Two hundred and thirty-four teeth of 468 surfaces been examined for tooth erosion. Erosive lesions recorded on the labial and palatal surfaces of the maxillary anterior teeth. The oral hygiene status (using OHI-S) was assessed on six tooth surfaces, which are the facial surfaces of the teeth 16, 11, 26, and 31 and the lingual surfaces of the teeth 36, 46 (FDI notation). Each tooth surface was divided horizontally into gingival, middle, and incisal thirds. The surface area covered by debris was recorded by running the side of an explorer along the tooth surface. The gingival condition scored on the mesial, distal, buccal, and lingual aspects of the following selected teeth: 16, 11, 26, 36, 31, and 46. Periodontal probes used to assess the bleeding potential of the gingival tissues. The number of tooth aspects scored for oral hygiene and gingival status was 936 each.

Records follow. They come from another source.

(** The effect that re-initialises the student's data when the formula
    changes. *)
Definition resetTable (s : Session) : Session :=
  match root (appState s) with
  | Some _ =>
      if hasSubformulas s then
        let numCols := length (subformulasOf s) in
        let numRows := length (assignmentsOf s) in
        setSummary [] (setActiveColIndex 0
          (setColumnStatus (replicate numCols ColPending)
            (setFeedback (replicate numCols (replicate numRows FbNull))
              (setGuesses (replicate numCols (replicate numRows GuessNull)) s))))
      else
        setSummary [] (setActiveColIndex 0 (setColumnStatus []
          (setFeedback [] (setGuesses [] s))))
  | None =>
      setSummary [] (setActiveColIndex 0 (setColumnStatus []
        (setFeedback [] (setGuesses [] s))))
  end.

(** [current === null ? "T" : current === "T" ? "F" : null] *)
Definition nextGuess (current : CellGuess) : CellGuess :=
  match current with
  | GuessNull => GuessT
  | GuessT => GuessF
  | GuessF => GuessNull
  end.

(** In [toggleGuess] and [handleCheckActiveColumn], [None] stands for a run
    that indexes the student's arrays out of their range, which the
    embedding does not follow; the arrays [resetTable] builds have a cell
    for every column and row of the table. *)
Definition toggleGuess (colIdx rowIdx : nat) (s : Session) : option Session :=
  if bool_decide (colIdx <> activeColIndex s) then Some s
  else match root (appState s) with
  | None => Some s
  | Some _ =>
      if bool_decide (columnStatus s !! colIdx = Some ColCorrect) then Some s
      else
        match guesses s !! colIdx, feedback s !! colIdx with
        | Some col, Some fcol =>
            match col !! rowIdx, fcol !! rowIdx with
            | Some current, Some _ =>
                let s := setGuesses
                  (<[colIdx := <[rowIdx := nextGuess current]> col]> (guesses s)) s in
                let s := setFeedback
                  (<[colIdx := <[rowIdx := FbNull]> fcol]> (feedback s)) s in
                Some (setSummary [] s)
            | _, _ => None
            end
        | _, _ => None
        end
  end.

(** The callback of [guesses[colIdx].map] in [handleCheckActiveColumn],
    with its three counters: from row [rowIdx] on. *)
Fixpoint gradeFrom (correctValues : list JsVal) (rowIdx : nat)
    (col : list CellGuess) (counts : nat * nat * nat)
  : list CellFeedback * (nat * nat * nat) :=
  match col with
  | [] => ([], counts)
  | g :: rest =>
      let '(correctCount, incorrectCount, missingCount) := counts in
      match g with
      | GuessNull =>
          let '(fb, c) := gradeFrom correctValues (S rowIdx) rest
                            (correctCount, incorrectCount, S missingCount) in
          (FbMissing :: fb, c)
      | _ =>
          let v := match correctValues !! rowIdx with
                   | Some v => v
                   | None => JUndefined
                   end in
          let correct := if truthy v then GuessT else GuessF in
          if bool_decide (g = correct) then
            let '(fb, c) := gradeFrom correctValues (S rowIdx) rest
                              (S correctCount, incorrectCount, missingCount) in
            (FbCorrect :: fb, c)
          else
            let '(fb, c) := gradeFrom correctValues (S rowIdx) rest
                              (correctCount, S incorrectCount, missingCount) in
            (FbIncorrect :: fb, c)
      end
  end.

(** U+2705 WHITE HEAVY CHECK MARK *)
Definition checkMark : N := 9989.

(** The sentence on the whole formula, from the values of its column. *)
Definition verdict (finalTruths : list JsVal) : jsstring :=
  let allTrue := forallb (fun v => bool_decide (v = JBool true)) finalTruths in
  let allFalse := forallb (fun v => bool_decide (v = JBool false)) finalTruths in
  if allTrue then str " This formula is a tautology."
  else if allFalse then str " This formula is a contradiction."
  else str " This formula is contingent.".

Definition handleCheckActiveColumn (now : nat -> jsstring) (s : Session)
  : option Session :=
  match root (appState s) with
  | None => Some s
  | Some _ =>
  if negb (hasSubformulas s) then Some s else
  let subformulas := subformulasOf s in
  let assignments := assignmentsOf s in
  let colIdx := activeColIndex s in
  match subformulas !! colIdx with
  | None => Some s
  | Some node =>
  let correctValues := map (fun asg => evalNode node asg) assignments in
  match guesses s !! colIdx with
  | None => None
  | Some col =>
  let '(newFeedbackCol, (correctCount, incorrectCount, missingCount)) :=
    gradeFrom correctValues 0 col (0, 0, 0) in
  if negb (bool_decide (colIdx < length (feedback s))) then None else
  let s1 := setFeedback (<[colIdx := newFeedbackCol]> (feedback s)) s in
  let total := length col in
  if bool_decide (total = 0) then Some (setSummary [] s1) else
  let newSummary :=
    str "Column " ++ decimal (colIdx + 1) ++ str " of "
    ++ decimal (length subformulas) ++ str " (" ++ formulaToUnicode node
    ++ str "): Correct: " ++ decimal correctCount ++ str ", Incorrect: "
    ++ decimal incorrectCount ++ str ", Missing: " ++ decimal missingCount
    ++ str "." in
  let quizIndexForLog :=
    if inQuiz s then currentQuizIndex s else None in
  if bool_decide (incorrectCount = 0) && bool_decide (missingCount = 0) then
    if negb (bool_decide (colIdx < length (columnStatus s1))) then None else
    let s2 := setColumnStatus (<[colIdx := ColCorrect]> (columnStatus s1)) s1 in
    let newSummary := newSummary ++ [32%N; checkMark] ++ str " All rows correct." in
    if bool_decide (colIdx + 1 < length subformulas) then
      let s3 := setActiveColIndex (colIdx + 1) s2 in
      let newSummary :=
        newSummary ++ str " Moving to the next subformula column." in
      let s4 := setSummary newSummary s3 in
      Some (addLogEntry now newSummary quizIndexForLog (Some colIdx) s4)
    else
      let newSummary := newSummary ++ str " You have completed all subformulas." in
      let newSummary := newSummary ++ verdict correctValues in
      match (if inQuiz s then currentQuizIndex s else None) with
      | Some cur =>
          let s3 := setQuizQuestions
            (imap (fun idx q =>
                     if bool_decide (idx = cur)
                     then mkQuizQuestion (qId q) (qFormula q) QCompleted
                     else q) (quizQuestions s2)) s2 in
          if bool_decide (cur + 1 < length (quizQuestions s)) then
            let nextIndex := cur + 1 in
            let s4 := setCurrentQuizIndex (Some nextIndex) s3 in
            let s5 := setQuizQuestions
              (imap (fun idx q =>
                       if bool_decide (idx = nextIndex)
                       then mkQuizQuestion (qId q) (qFormula q) QInProgress
                       else q) (quizQuestions s4)) s4 in
            match quizQuestions s !! nextIndex with
            | None => None
            | Some q =>
                let s6 := loadFormulaIn (qFormula q) s5 in
                let newSummary :=
                  newSummary ++ str " Moving to quiz item "
                  ++ decimal (nextIndex + 1) ++ str "." in
                let s7 := setSummary newSummary s6 in
                Some (addLogEntry now newSummary quizIndexForLog (Some colIdx) s7)
            end
          else
            let newSummary := newSummary ++ str " You have completed all quiz items." in
            let s4 := setInQuiz false s3 in
            let s5 := setCurrentQuizIndex None s4 in
            let s6 := addLogEntry now (str "Finished quiz.") (Some cur) None s5 in
            let s7 := setSummary newSummary s6 in
            Some (addLogEntry now newSummary quizIndexForLog (Some colIdx) s7)
      | None =>
          let s3 := setSummary newSummary s2 in
          Some (addLogEntry now newSummary quizIndexForLog (Some colIdx) s3)
      end
  else
    let newSummary := newSummary ++ str " Try fixing the highlighted rows." in
    let s2 := setSummary newSummary s1 in
    Some (addLogEntry now newSummary quizIndexForLog (Some colIdx) s2)
  end end end.

(** The table has a column for every subformula and, in every column, a
    cell for every row. *)
Definition tableFits (s : Session) : Prop :=
  length (guesses s) = length (subformulasOf s) /\
  length (feedback s) = length (subformulasOf s) /\
  length (columnStatus s) = length (subformulasOf s) /\
  Forall (fun col => length col = length (assignmentsOf s)) (guesses s) /\
  Forall (fun col => length col = length (assignmentsOf s)) (feedback s).

(** The cell of column [c] and row [r]. *)
Definition guessAt (s : Session) (c r : nat) : option CellGuess :=
  col ← guesses s !! c; col !! r.
Definition feedbackAt (s : Session) (c r : nat) : option CellFeedback :=
  col ← feedback s !! c; col !! r.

Diagnostic criteria and scoring
- Dental erosion. The criteria used for dental erosion were to determine the extent of loss of dental hard tissue's loss. (0) No loss of enamel surface characteristics; (1) Loss of enamel surface characteristics; (2) Faceting or convexity in enamel; (3) Loss of enamel exposing dentin to less than one-third of the surface; (4) Loss of enamel exposing dentin for more than one-third of the surface or pulp visible through the dentin
- Oral hygiene index. The combined debris and calculus indices were presented in three categories. (0) No debris or stain/calculus; (1) Soft debris/calculus covering not more than one-third of the tooth surface; (2) Soft debris/calculus covering more than one-third of the tooth surface; (3) Soft debris/calculus covering more than two-thirds of the exposed tooth surface or a continuous heavy band of subgingival calculus
- Gingival health. The gingival index used to score gingival health as follows: (0) Normal gingiva; (1) Mild inflammation: slight change in color, slight edema. No bleeding on probing; (2) Moderate inflammation: redness, edema, and glazing. Bleeding on probing; (3) Severe inflammation: marked redness and edema, ulceration. Tendency to spontaneous bleeding.
| Results|| |
The oral screening questions included: oral hygiene practice, diet, dry mouth, tooth pain/sensitivity, bleeding gum, chewing, taste, habits, etc., Questions on general health contained: any health problems, pains, stomach discomfort, eye problems, strain, anxiety, nervousness, dermatitis/skin itching, headaches, nausea, vomiting, smell, dental care, and medical care. The general and oral symptoms expressed by workers in the production line are tabulated in [Table 1]. More than two-thirds (67%–86%) of the acid workers had a complaint of teeth sensitivity, dry mouth and nose, disturbed sense of taste, burning/itching eyes, and abdominal distress. More than half (56%–64%) of the workers had headaches, disturbed sense of smell, bleeding gum, and burning/itching skin. They complained a loss of appetite, metallic taste, coughing, weakness, fatigue, nervous irritability, muscle, and joint pain. The severity of symptoms directly related to the duration of acid exposure and long-term employment. Poor oral hygiene was obvious. Only 14% of the workers brushed their teeth daily and no other oral hygiene adjunct been used.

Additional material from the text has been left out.